Les 3 meilleurs romans français du 20ème siècle pour comprendre l’évolution des figures féminines et des rapports de genre

Les 3 meilleurs romans français du 20ème siècle pour comprendre l’évolution des figures féminines et des rapports de genre

Peut-on “lire” l’histoire des rapports de genre dans quelques romans français du XXᵉ siècle ? Bien sûr, aucun texte ne résume à lui seul la complexité d’un siècle de luttes, de reculs et d’avancées. Mais certains romans condensent, presque malgré eux, des bascules historiques : nouveaux modèles féminins, impasses de l’égalité proclamée, résistances ordinaires.

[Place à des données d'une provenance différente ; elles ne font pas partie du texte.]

(* ===== verification/RetentionTerminal.v ===== *)
(** * The retention of terminal evidence (workflow/retention/planner.py)

    [plan_terminal_retention]: the records of an owner are read up to a bound, what is
    uncertain is protected, and the quotas of each category keep the newest of the
    rest; what they do not keep is proposed.  A source is a record, a mapping or an
    object; the messages of errors are those of the code without the values they
    quote.  The case folding of a status and the digest of the decisions are
    parameters. *)

From S2P Require Import Prelude PyOrder KnowledgeContracts Utf8 RetentionGraph RetentionStores.

#[global] Open Scope Z_scope.

Inductive TerminalRetentionCategory : Type :=
| Workspace | Tombstone | TerminalLog | Summary | Receipt | RollbackDerived | OtherCategory.
#[export] Instance terminal_category_eq_dec : EqDecision TerminalRetentionCategory.
Proof. solve_decision. Defined.

Definition category_names : list (pystr * TerminalRetentionCategory) :=
  [(py "workspace", Workspace); (py "tombstone", Tombstone); (py "terminal_log", TerminalLog);
   (py "summary", Summary); (py "receipt", Receipt); (py "rollback_derived", RollbackDerived);
   (py "other", OtherCategory)].

Definition TERMINAL_RETENTION_STATES : list pystr :=
  py <$> ["completed"; "failed"; "failed-retained"; "cancelled"; "abandoned"; "retired"]%string.
Definition TERMINAL_LIVE_STATES : list pystr :=
  py <$> ["active"; "committing"; "running"; "building"; "partial"; "recovering"; "recovery"; "recovery_required"]%string.
Definition RECOVERY_STATES : list pystr := py <$> ["recovery_required"; "recovering"; "recovery"]%string.
Definition MAX_TERMINAL_RETENTION_RECORDS : Z := 100000.
Definition MAX_TERMINAL_RETENTION_BYTES : Z := 4 * 1024 * 1024 * 1024.
Definition MAX_TERMINAL_RECORD_ID_BYTES : Z := 256.

(** ** The policy *)

Record TerminalRetentionPolicy : Type := {
  t_minimum_age_ns : option Z;
  max_records : Z;
  max_bytes : Z;
  workspace_quota : Z * Z;
  tombstone_quota : Z * Z;
  terminal_log_quota : Z * Z;
  summary_quota : Z * Z;
  receipt_quota : Z * Z;
  rollback_derived_quota : Z * Z
}.

Definition DEFAULT_TERMINAL_POLICY : TerminalRetentionPolicy :=
  {| t_minimum_age_ns := None; max_records := MAX_TERMINAL_RETENTION_RECORDS;
     max_bytes := MAX_TERMINAL_RETENTION_BYTES; workspace_quota := (2, 512 * 1024 * 1024);
     tombstone_quota := (2, 64 * 1024 * 1024); terminal_log_quota := (2, 512 * 1024 * 1024);
     summary_quota := (30, 64 * 1024 * 1024); receipt_quota := (30, 128 * 1024 * 1024);
     rollback_derived_quota := (1, 128 * 1024 * 1024) |}.

(** [_validate_terminal_quota] and [_validate_terminal_non_negative] *)
Definition _validate_terminal_quota (value : Z) (label : string) (maximum : Z) : result retention_error Z :=
  raise_if (negb ((0 <=? value) && (value <=? maximum)))
    (RetentionValueError (py label ++ py " must be between 0 and " ++ dec_text maximum));;
  Ok value.

(** [TerminalRetentionPolicy.__post_init__] *)
Definition validate_terminal_policy (p : TerminalRetentionPolicy) : result retention_error unit :=
  match t_minimum_age_ns p with
  | Some n => _validate_terminal_quota n "terminal minimum_age_ns" (2 ^ 63 - 1);; Ok tt
  | None => Ok tt
  end;;
  _validate_terminal_quota (max_records p) "terminal max_records" MAX_TERMINAL_RETENTION_RECORDS;;
  _validate_terminal_quota (max_bytes p) "terminal max_bytes" MAX_TERMINAL_RETENTION_BYTES;;
  map_result (λ q : string * Z, _validate_terminal_quota q.2 q.1 MAX_TERMINAL_RETENTION_RECORDS)
    [("terminal workspace_count"%string, (workspace_quota p).1); ("terminal tombstone_count"%string, (tombstone_quota p).1);
     ("terminal terminal_log_count"%string, (terminal_log_quota p).1); ("terminal summary_count"%string, (summary_quota p).1);
     ("terminal receipt_count"%string, (receipt_quota p).1);
     ("terminal rollback_derived_count"%string, (rollback_derived_quota p).1)];;
  map_result (λ q : string * Z, _validate_terminal_quota q.2 q.1 MAX_TERMINAL_RETENTION_BYTES)
    [("terminal workspace_bytes"%string, (workspace_quota p).2); ("terminal tombstone_bytes"%string, (tombstone_quota p).2);
     ("terminal terminal_log_bytes"%string, (terminal_log_quota p).2); ("terminal summary_bytes"%string, (summary_quota p).2);
     ("terminal receipt_bytes"%string, (receipt_quota p).2);
     ("terminal rollback_derived_bytes"%string, (rollback_derived_quota p).2)];;
  Ok tt.

(** [TerminalRetentionPolicy.from_retention_policy] *)
Definition from_retention_policy (p : RetentionPolicy) : result retention_error TerminalRetentionPolicy :=
  let d := DEFAULT_TERMINAL_POLICY in
  let q := {| t_minimum_age_ns := minimum_age_ns p;
              max_records := Z.min (batch_size p * 1000) MAX_TERMINAL_RETENTION_RECORDS;
              max_bytes := Z.min (snapshot_max_temporary_bytes p) MAX_TERMINAL_RETENTION_BYTES;
              workspace_quota := workspace_quota d; tombstone_quota := tombstone_quota d;
              terminal_log_quota := (terminal_log_count p, terminal_log_bytes p);
              summary_quota := (summary_count p, summary_bytes p);
              receipt_quota := (receipt_count p, receipt_bytes p);
              rollback_derived_quota := (rollback_derived_count p, (rollback_derived_quota d).2) |} in
  validate_terminal_policy q;; Ok q.

(** [TerminalRetentionPolicy.quota] *)
Definition quota (p : TerminalRetentionPolicy) (c : TerminalRetentionCategory) : Z * Z :=
  match c with
  | Workspace => workspace_quota p
  | Tombstone => tombstone_quota p
  | TerminalLog => terminal_log_quota p
  | Summary => summary_quota p
  | Receipt => receipt_quota p
  | RollbackDerived => rollback_derived_quota p
  | OtherCategory => workspace_quota p
  end.

(** ** Records *)

Record TerminalRetentionRecord : Type := {
  record_id : pystr;
  status : pystr;
  category : TerminalRetentionCategory;
  terminal_ns : option Z;
  apparent_bytes : Z;
  allocated_bytes : Z;
  physical_identity : option (Z * Z * Z);
  reconciled : bool;
  recovery_required : bool;
  replay_required : bool;
  pinned : bool;
  grant_active : bool;
  authorization_active : bool;
  release_authorized : bool;
  evidence_required : bool;
  retain_until_ns : option Z;
  tombstone : bool;
  owner : option pystr
}.

Definition not_negative (name : string) (value : option Z) : result retention_error unit :=
  raise_if (match value with Some n => n <? 0 | None => false end)
    (RetentionValueError (py "terminal " ++ py name ++ py " must be a non-negative integer")).

(** [physical_identity] as a tuple or list of any values. *)
Definition identity_of (values : list pyval) : result retention_error (Z * Z * Z) :=
  match values with
  | [PInt a; PInt b; PInt c] =>
      raise_if ((a <? 0) || (b <? 0) || (c <? -1)) (retention_value "terminal physical_identity is invalid");;
      Ok (a, b, c)
  | _ => Err (retention_value "terminal physical_identity is invalid")
  end.

(** [TerminalRetentionRecord.__post_init__]: the typed fields, and the identity and the
    owner as they were given. *)
Definition post_init (r : TerminalRetentionRecord) (identity : option (list pyval)) (owner_ : pyval) :
    result retention_error TerminalRetentionRecord :=
  raise_if (blank (record_id r)) (retention_value "terminal record_id must be non-empty text");;
  data ← or_raise (utf8_encode (record_id r)) RetentionUnicodeError;
  raise_if (MAX_TERMINAL_RECORD_ID_BYTES <? zlen data)
    (retention_value "terminal record_id exceeds the durable size limit");;
  raise_if (blank (status r)) (retention_value "terminal status must be non-empty text");;
  not_negative "terminal_ns" (terminal_ns r);;
  not_negative "retain_until_ns" (retain_until_ns r);;
  not_negative "apparent_bytes" (Some (apparent_bytes r));;
  not_negative "allocated_bytes" (Some (allocated_bytes r));;
  identity_ ← match identity with
              | Some values => i ← identity_of values; Ok (Some i)
              | None => Ok None
              end;
  owner' ← match owner_ with
           | PNone => Ok None
           | PStr s => raise_if (blank s) (retention_value "terminal owner must be non-empty text or None");; Ok (Some s)
           | _ => Err (retention_value "terminal owner must be non-empty text or None")
           end;
  Ok {| record_id := record_id r; status := status r; category := category r; terminal_ns := terminal_ns r;
        apparent_bytes := apparent_bytes r; allocated_bytes := allocated_bytes r; physical_identity := identity_;
        reconciled := reconciled r; recovery_required := recovery_required r; replay_required := replay_required r;
        pinned := pinned r; grant_active := grant_active r; authorization_active := authorization_active r;
        release_authorized := release_authorized r; evidence_required := evidence_required r;
        retain_until_ns := retain_until_ns r;
        tombstone := tombstone r || bool_decide (category r = Tombstone); owner := owner' |}.

(** ** Sources *)

(** A value of a source: a tuple, a list or another value. *)
Inductive source_value : Type := Plain (v : pyval) | TupleOf (vs : list pyval) | ListOf (vs : list pyval).

Inductive terminal_source : Type :=
| RecordSource (r : TerminalRetentionRecord)
| MappingSource (fields : list (pystr * source_value))
| ObjectSource (attributes : list (pystr * source_value)).

Definition is_none (v : source_value) : bool := match v with Plain PNone => true | _ => false end.

(** [_terminal_value]: a mapping gives the first name it has, an object the first
    attribute that is not [None]. *)
Fixpoint _terminal_value (source : terminal_source) (names : list string) (default_ : source_value) : source_value :=
  match names with
  | [] => default_
  | name :: names' =>
      match source with
      | RecordSource _ => default_
      | MappingSource fields => match dget (py name) fields with Some v => v | None => _terminal_value source names' default_ end
      | ObjectSource attributes =>
          match dget (py name) attributes with
          | Some v => if is_none v then _terminal_value source names' default_ else v
          | None => _terminal_value source names' default_
          end
      end
  end.

(** [_terminal_bool] *)
Definition _terminal_bool (source : terminal_source) (name : string) (aliases : list string) (default_ : bool) :
    result retention_error bool :=
  match _terminal_value source (name :: aliases) (Plain (PBool default_)) with
  | Plain (PBool b) => Ok b
  | _ => Err (RetentionValueError (py "terminal " ++ py name ++ py " must be a boolean"))
  end.

(** [_terminal_int] *)
Definition _terminal_int (source : terminal_source) (name : string) (aliases : list string) (default_ : pyval) :
    result retention_error (option Z) :=
  match _terminal_value source (name :: aliases) (Plain default_) with
  | Plain PNone => Ok None
  | Plain (PInt n) =>
      raise_if (n <? 0)
        (RetentionValueError (py "terminal " ++ py name ++ py " must be a non-negative integer or None"));;
      Ok (Some n)
  | _ => Err (RetentionValueError (py "terminal " ++ py name ++ py " must be a non-negative integer or None"))
  end.

(** The category of a value; a list is not hashable. *)
Definition category_of (v : source_value) : result retention_error TerminalRetentionCategory :=
  match v with
  | Plain (PStr s) =>
      let s := if bool_decide (s ∈ py <$> ["temporary"; "cache"; "rebuildable"]%string) then py "workspace" else s in
      let s := if bool_decide (s ∈ py <$> ["canonical"; "operational"; "external"]%string) then py "other" else s in
      let s := if bool_decide (s = py "registry_tombstone") then py "tombstone" else s in
      or_raise (dget s category_names) (retention_value "unsupported terminal retention category")
  | ListOf _ => Err RetentionTypeError
  | _ => Err (retention_value "unsupported terminal retention category")
  end.

(** Nonblank text of a source. *)
Definition source_text (v : source_value) (message : string) : result retention_error pystr :=
  match v with
  | Plain (PStr s) => raise_if (blank s) (retention_value message);; Ok s
  | _ => Err (retention_value message)
  end.

(** [_coerce_terminal_record] *)
Definition _coerce_terminal_record (source : terminal_source) : result retention_error TerminalRetentionRecord :=
  match source with
  | RecordSource r => Ok r
  | _ =>
      let none := Plain PNone in
      id_ ← source_text (_terminal_value source ["record_id"; "artifact_id"; "workspace_id"; "id"]%string none)
              "terminal record must provide a non-empty record_id";
      status_ ← source_text (_terminal_value source ["status"; "state"; "recorded_status"]%string none)
                  "terminal record must provide status";
      category_ ← category_of (_terminal_value source ["category"; "kind"; "role"]%string (Plain (PStr (py "workspace"))));
      terminal_ns_ ← _terminal_int source "terminal_ns" ["completed_ns"; "finished_ns"; "retired_ns"; "updated_ns"]%string PNone;
      apparent ← _terminal_int source "apparent_bytes" ["size_bytes"; "payload_size_bytes"; "estimated_bytes"]%string (PInt 0);
      allocated ← _terminal_int source "allocated_bytes" ["physical_bytes"]%string (PInt 0);
      identity ← match _terminal_value source ["physical_identity"; "path_identity"; "identity"]%string none with
                 | Plain PNone => Ok None
                 | TupleOf vs | ListOf vs =>
                     raise_if (negb (length vs =? 3)%nat) (retention_value "terminal physical_identity is invalid");;
                     Ok (Some vs)
                 | _ => Err (retention_value "terminal physical_identity is invalid")
                 end;
      tombstone_ ← _terminal_bool source "tombstone" [] (bool_decide (category_ = Tombstone));
      evidence ← (if is_none (_terminal_value source ["evidence_required"]%string none) then Ok tombstone_
                  else _terminal_bool source "evidence_required" [] false);
      reconciled_ ← _terminal_bool source "reconciled" ["reconciled_ok"]%string false;
      recovery ← _terminal_bool source "recovery_required" ["recovery_pending"]%string false;
      replay ← _terminal_bool source "replay_required" ["replay_pending"]%string false;
      pinned_ ← _terminal_bool source "pinned" ["pin"]%string false;
      grant ← _terminal_bool source "grant_active" ["grant"; "lease_active"]%string false;
      authorization ← _terminal_bool source "authorization_active" ["retention_authorized"; "authorization"]%string false;
      release ← _terminal_bool source "release_authorized" ["releasable"]%string false;
      retain_until ← _terminal_int source "retain_until_ns" ["retire_after_ns"]%string PNone;
      let owner_ := match _terminal_value source ["owner"]%string none with Plain v => v | _ => POther end in
      post_init {| record_id := id_; status := status_; category := category_; terminal_ns := terminal_ns_;
                   apparent_bytes := default 0 apparent; allocated_bytes := default 0 allocated;
                   physical_identity := None; reconciled := reconciled_; recovery_required := recovery;
                   replay_required := replay; pinned := pinned_; grant_active := grant;
                   authorization_active := authorization; release_authorized := release;
                   evidence_required := evidence; retain_until_ns := retain_until; tombstone := tombstone_;
                   owner := None |} identity owner_
  end.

J’ai choisi trois œuvres écrites par des autrices, publiées à des moments-clés du siècle, qui permettent de suivre une trajectoire : de la femme “exceptionnelle” qui paie cher son indépendance à la femme “émancipée” rattrapée par le couple et la famille. Ces romans ne se contentent pas de “mettre des femmes en scène” : ils interrogent frontalement ce que veut dire être femme dans un monde pensé par et pour les hommes.

Trois repères, donc :

  • Colette, La Vagabonde (1910) – le prix à payer pour l’indépendance au début du siècle.
  • Simone de Beauvoir, Les Mandarins (1954) – la femme intellectuelle face au couple, à la politique et à la “liberté” masculine.
  • Annie Ernaux, La Femme gelée (1981) – l’égalité sur le papier, la servitude dans la cuisine.

Ce ne sont pas “les trois meilleurs romans” au sens où ils effaceraient tous les autres, mais trois textes emblématiques pour comprendre comment se reconfigurent les figures féminines et les rapports de genre au long du XXᵉ siècle.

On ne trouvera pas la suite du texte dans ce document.